As we enter into the season of Advent, we look forward in Hope to the birth of our Savior, that he, through his coming, will offer us the means of salvation and life everlasting. We pray to the Lord.                        
Lord Jesus, during Advent, in hope and confidence we pray that you grant us the wisdom, the time, energy and foresight to review how we each live our life – with our family, our friends, our community, our work and most importantly, with our God.  We pray to the Lord.                      
As we enter a new season for our Church, we pray for those who have been disillusioned through scandal, disappointment or indifference, that their relationship with our loving Savior be renewed afresh. We pray to the Lord.                      

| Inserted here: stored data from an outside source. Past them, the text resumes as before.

(** * The whole function *)

(** The second chunk, copied and zero-padded when its length is not a multiple of 16. *)
Lemma tail_padded (d : list Z) :
  let len := Z.of_nat (length d) in
  (length d < 64)%nat ->
  (if negb ((len .& 15) =? 0)
   then firstn (Z.to_nat len) d ++ repeat 0 (Z.to_nat ((((len + 15) >> 4) << 4) - len))
   else d) = pad16 d.
Proof.
  intros len Hd. unfold len. change 15 with (Z.ones 4) at 1. rewrite Z.land_ones by lia.
  change (2 ^ 4) with 16. rewrite Nat2Z.id, firstn_all, Z.shiftl_mul_pow2, Z.shiftr_div_pow2 by lia.
  change (2 ^ 4) with 16. unfold pad16.
  destruct (Z.eqb_spec (Z.of_nat (length d) mod 16) 0) as [E|E]; cbn [negb].
  - replace (length d mod 16)%nat with O by dlia. symmetry. apply app_nil_r.
  - do 2 f_equal. rewrite (Nat.mod_small (16 - _)) by dlia. dlia.
Qed.

Lemma pclmul_ghash y h data :
  length y = 16%nat -> bytes_ok y -> length h = 16%nat -> bytes_ok h -> bytes_ok data ->
  br_ghash_pclmul y h data = be_enc 16 (ghash_from (be_dec h) (be_dec y) data).
Proof.
  intros Ly Hy Lh Hh Hd. unfold br_ghash_pclmul.
  set (n4 := (length data / 64)%nat).
  assert (E4 : Z.of_nat (length data) >> 6 = Z.of_nat n4)
    by (rewrite Z.shiftr_div_pow2 by lia; unfold n4; dlia).
  assert (L4 : (64 * n4 <= length data)%nat) by (unfold n4; dlia).
  destruct (split_at (64 * n4) data) as (d1 & d2 & E & L1 & H1 & H2); [assumption..|].
  assert (L2 : (length d2 < 64)%nat) by (pose proof (length_app d1 d2); rewrite <- E in *; unfold n4 in L1; dlia).
  assert (Er : Z.of_nat (length data) .& 63 = Z.of_nat (length d2)).
  { change 63 with (Z.ones 6). rewrite Z.land_ones by lia. subst data. rewrite length_app, L1. dlia. }
  rewrite E4, Er. clear E4 Er. replace (Z.to_nat (Z.of_nat n4 << 6)) with (64 * n4)%nat
    by (rewrite Z.shiftl_mul_pow2 by lia; lia).
  rewrite E, (skipn_exact (64 * n4) d1 d2 L1), (tail_padded d2 L2).
  rewrite store_swap, <- (app_nil_r y), <- (app_nil_r h), !swap_load, !app_nil_r by assumption.
  assert (Rh : in_range 128 (be_dec h)) by now apply be_dec16_range.
  assert (Ry : in_range 128 (be_dec y)) by now apply be_dec16_range.
  f_equal. rewrite (ghash_from_app _ _ d1 d2 (4 * n4)) by lia.
  rewrite <- (ghash_from_pad _ _ d2), <- (app_nil_r (pad16 d2)) at 1.
  replace (if 0 <? Z.of_nat n4 then _ else _) with (ghash_from (be_dec h) (be_dec y) d1).
  - rewrite ghash_loop1_from; auto using BK_half, pad16_ok, ghash_from_range.
    rewrite pad16_length, Z.shiftr_div_pow2 by lia. dlia.
  - destruct (Z.ltb_spec 0 (Z.of_nat n4)).
    + symmetry. rewrite Nat2Z.id. apply ghash_loop4_from; auto.
      apply key_powers_ok; auto using BK_half.
    + clearbody n4. destruct d1; [reflexivity|cbn [length] in L1; lia].
Qed.

#[global] Instance ghash_pclmul_impl : GhashImpl br_ghash_pclmul := {| gh_spec := pclmul_ghash |}.

(** [br_ghash_pclmul] computes GHASH of SP 800-38D: from the value [y], every 16-byte block
    of the zero-padded data is added and multiplied by [h] in GF(2^128) with the standard's
    bit-by-bit product.  The byte swap, the Karatsuba products, the shift and word reduction
    and the four-block aggregation with the powers of [h] do not change the result. *)
Theorem ghash_is_sp800_38d (y h data : list Z)
  (Ly : length y = 16%nat) (Hy : bytes_ok y) (Lh : length h = 16%nat) (Hh : bytes_ok h)
  (Hd : bytes_ok data) :
  br_ghash_pclmul y h data
  = be_enc 16 (fold_left (fun z b => mul (z .^ be_dec b) (be_dec h))
                 (blocks 16 (pad16 data)) (be_dec y)).
Proof. now apply pclmul_ghash. Qed.

(** The hash key and the two blocks of the second test case of the GCM proposal. *)
Definition tc2_h : list Z :=
  [0x66; 0xe9; 0x4b; 0xd4; 0xef; 0x8a; 0x2c; 0x3b; 0x88; 0x4c; 0xfa; 0x59;
   0xca; 0x34; 0x2b; 0x2e].
Definition tc2_data : list Z :=
  [0x03; 0x88; 0xda; 0xce; 0x60; 0xb6; 0xa3; 0x92; 0xf3; 0x28; 0xc2; 0xb9;
   0x71; 0xb2; 0xfe; 0x78; 0x00; 0x00; 0x00; 0x00; 0x00; 0x00; 0x00; 0x00;
   0x00; 0x00; 0x00; 0x00; 0x00; 0x00; 0x00; 0x80].

Lemma ghash_is_sp800_38d_witness :
  br_ghash_pclmul (repeat 0 16) tc2_h (tc2_data ++ tc2_data ++ tc2_data)
  = be_enc 16 (fold_left (fun z b => mul (z .^ be_dec b) (be_dec tc2_h))
      (blocks 16 (pad16 (tc2_data ++ tc2_data ++ tc2_data))) (be_dec (repeat 0 16))).
Proof.
  apply (ghash_is_sp800_38d (repeat 0 16) tc2_h (tc2_data ++ tc2_data ++ tc2_data));
    try reflexivity; apply words_ok_forallb; reflexivity.
Defined.

Example ghash_tc2 :
  br_ghash_pclmul (repeat 0 16) tc2_h tc2_data
  = [0xf3; 0x8c; 0xbb; 0x1a; 0xd6; 0x92; 0x23; 0xdc; 0xc3; 0x45; 0x7a; 0xe5;
   0xb6; 0xb0; 0xf8; 0x85].
Proof. vm_compute. reflexivity. Qed.

End Ghash.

During this Week of Witness, we pray for Christians throughout the world who continue to be attacked, displaced and murdered for their faith. We pray that they be comforted in their daily lives with Christ’s gift of courage, the grace of witness and the promise of salvation. We pray to the Lord.
For the poor and hungry, who often are neglected during the time between Thanksgiving and Christmas, that they may be cared for and provided for throughout the year. We pray to the Lord.

For those on our parish prayer list, that they may find consolation through Christ’s healing presence. We pray to the Lord.                  
We bow our heads and remember in silence our own personal intentions and the intentions of those who have asked for our prayers (pause). We pray to the Lord.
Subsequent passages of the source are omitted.